- _Work item_
Take the entries below and print only the lines from the one with "destruct o1, o2, o3;" through the one with "Lemma shape_store h0", exactly as they stand, both ends included.
Input data START
Lemma for_range_returns {St} (I : St -> Prop) (body : nat -> M St unit) n h r h' :
  I h -> (forall i hc, I hc -> I (body i hc).2) ->
  for_range n body h = (Ok r, h') ->
  I h' /\ forall i, i < n -> exists hc r' hc', I hc /\ body i hc = (Ok r', hc').
Proof.
  intros HI Hbody Hrun.
  destruct (for_each_returns I body (seq 0 n) h r h' HI Hbody Hrun) as [HI' Hall].
  split; [done|]. intros i Hi. apply Hall, elem_of_seq. lia.
Qed.

Section Reads.
Context {cache : Type} `{!AnimCache cache}.
Implicit Types (h : list (@object cache)).

(** A typed read leaves the heap alone, and returns only what is there. *)
Lemma load_refs_inv h l r h' :
  load_refs l h = (r, h') ->
  h' = h /\ forall rs, r = Ok rs -> h !! l = Some (ObjRefs rs).
Proof.
  unfold load_refs, load, bind, defined, as_refs, ret, throw.
  destruct (h !! l) as [[]|]; intros [= <- <-]; split; try done; by intros ? [= ->].
Qed.
Lemma load_numbers_inv h l r h' :
  load_numbers l h = (r, h') ->
  h' = h /\ forall xs, r = Ok xs -> h !! l = Some (ObjNumbers xs).
Proof.
  unfold load_numbers, load, bind, defined, as_numbers, ret, throw.
  destruct (h !! l) as [[]|]; intros [= <- <-]; split; try done; by intros ? [= ->].
Qed.
Lemma load_data_inv h l r h' :
  load_data l h = (r, h') ->
  h' = h /\ forall d, r = Ok d -> h !! l = Some (ObjAnimData d.1 d.2).
Proof.
  unfold load_data, load, bind, defined, as_data, ret, throw.
  destruct (h !! l) as [[]|]; intros [= <- <-]; split; try done; by intros ? [= <-].
Qed.
Lemma load_curve_inv h l r h' :
  load_curve l h = (r, h') ->
  h' = h /\ forall c, r = Ok c -> h !! l = Some (ObjAnimCurve c.1.1 c.1.2 c.2).
Proof.
  unfold load_curve, load, bind, defined, as_curve, ret, throw.
  destruct (h !! l) as [[]|]; intros [= <- <-]; split; try done; by intros ? [= <-].
Qed.
Lemma load_cache_inv h l r h' :
  load_cache l h = (r, h') ->
  h' = h /\ forall c, r = Ok c -> h !! l = Some (ObjAnimCache c).
Proof.
  unfold load_cache, load, bind, defined, as_cache, ret, throw.
  destruct (h !! l) as [[]|]; intros [= <- <-]; split; try done; by intros ? [= ->].
Qed.
Lemma load_track_inv h l r h' :
  load_track l h = (r, h') ->
  h' = h /\ forall t, r = Ok t ->
    h !! l = Some (ObjAnimTrack (t_name t) (t_duration t) (t_inputs t) (t_outputs t)
                                (t_curves t) (t_animEvents t)).
Proof.
  unfold load_track, load, bind, defined, as_track, ret, throw.
  destruct (h !! l) as [[]|]; intros [= <- <-]; split; try done; by intros ? [= <-].
Qed.
Lemma load_snapshot_inv h l r h' :
  load_snapshot l h = (r, h') ->
  h' = h /\ forall s, r = Ok s ->
    h !! l = Some (ObjAnimSnapshot (s_name s) (s_time s) (s_cache s) (s_results s)).
Proof.
  unfold load_snapshot, load, bind, defined, as_snapshot, ret, throw.
  destruct (h !! l) as [[]|]; intros [= <- <-]; split; try done; by intros ? [= <-].
Qed.
Lemma defined_inv {A} (o : option A) h r h' :
  defined o h = (r, h') -> h' = h /\ forall a, r = Ok a -> o = Some a.
Proof.
  unfold defined, ret, throw. destruct o; intros [= <- <-]; split; try done; by intros ? [= ->].
Qed.
Lemma ret_length_inv h l (k : list loc -> nat) r h' :
  (let! rs := load_refs l in ret (k rs)) h = (r, h') ->
  h' = h /\ forall n, r = Ok n -> exists rs, h !! l = Some (ObjRefs rs) /\ n = k rs.
Proof.
  unfold bind. destruct (load_refs l h) as [[rs|e] h1] eqn:Hl;
    apply load_refs_inv in Hl as [-> Hrs]; unfold ret; intros [= <- <-]; split; try done.
  intros n [= <-]. exists rs. split; [by apply Hrs|done].
Qed.
End Reads.

Ltac read_inv H :=
  first [ apply load_refs_inv in H as [-> H]
        | apply load_numbers_inv in H as [-> H]
        | apply load_data_inv in H as [-> H]
        | apply load_curve_inv in H as [-> H]
        | apply load_cache_inv in H as [-> H]
        | apply load_track_inv in H as [-> H]
        | apply load_snapshot_inv in H as [-> H]
        | apply ret_length_inv in H as [-> H]
        | apply defined_inv in H as [-> H] ].

(** One step of a computation under an invariant [I] of the heap: a read
    that throws leaves the goal [I] of the heap as it is; a read that returns
    names its value and says what the heap holds. *)
Tactic Notation "step" constr(I) "as" ident(a) ident(H) :=
  cbv beta zeta;
  match goal with
  | |- I (snd (bind ?m ?k ?hc)) =>
      apply (bind_cases m k hc (λ r, I (snd r)));
      [ intros a ? H; read_inv H; specialize (H _ eq_refl)
      | intros ? ? H; read_inv H; try assumption ]
  end.

Ltac loop I H :=
  match goal with
  | |- I (snd (bind (for_range ?n ?body) ?k ?hc)) =>
      let Hl := fresh "Hl" in
      assert (Hl : I (snd (for_range n body hc)));
      [ apply (for_range_invariant I); [assumption | intros ? ? ?]
      | apply (bind_cases (for_range n body) k hc (λ r, I (snd r)));
        [ intros ? ? H; rewrite H in Hl; cbn [snd] in Hl
        | intros ? ? H; rewrite H in Hl; exact Hl ] ]
  end.

Section Shape.
Context {cache : Type} `{!AnimCache cache}.
Implicit Types (h : list (@object cache)).

Lemma same_shape_refl (o : @object cache) : same_shape o o.
Proof. by destruct o. Qed.

Lemma same_shape_trans (o1 o2 o3 : @object cache) :
  same_shape o1 o2 -> same_shape o2 o3 -> same_shape o1 o3.
Proof.
  destruct o1, o2, o3; cbn; try done; try congruence; intuition congruence.
Qed.

Lemma shape_refl h : Forall2 same_shape h h.
Proof. apply Forall_Forall2_diag, Forall_forall. intros. apply same_shape_refl. Qed.

Lemma shape_store h0 h l o o' :
  Forall2 same_shape h0 h -> h !! l = Some o -> same_shape o o' ->
  Forall2 same_shape h0 (<[l:=o']> h).
Proof.
  intros HF Hl Hs.
  destruct (Forall2_lookup_r _ _ _ _ _ HF Hl) as (o0 & Hl0 & Hs0).
  rewrite <- (list_insert_id h0 l o0 Hl0).
  apply Forall2_insert; [done|]. by eapply same_shape_trans.
Qed.

(** [AnimTrack.eval] under an invariant of the heap that survives the two
    writes of its loops: a cache object replaced by a cache object
    and a number array replaced by a number array. *)
Section EvalInvariant.
Variable I : list (@object cache) -> Prop.
Hypothesis I_cache : forall hc l c c',
  I hc -> hc !! l = Some (ObjAnimCache c) -> I (<[l:=ObjAnimCache c']> hc).
Hypothesis I_numbers : forall hc l xs xs',
  I hc -> hc !! l = Some (ObjNumbers xs) -> I (<[l:=ObjNumbers xs']> hc).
Input data END
- _Written solution_
  destruct o1, o2, o3; cbn; try done; try congruence; intuition congruence.
Qed.

Lemma shape_refl h : Forall2 same_shape h h.
Proof. apply Forall_Forall2_diag, Forall_forall. intros. apply same_shape_refl. Qed.

Lemma shape_store h0 h l o o' :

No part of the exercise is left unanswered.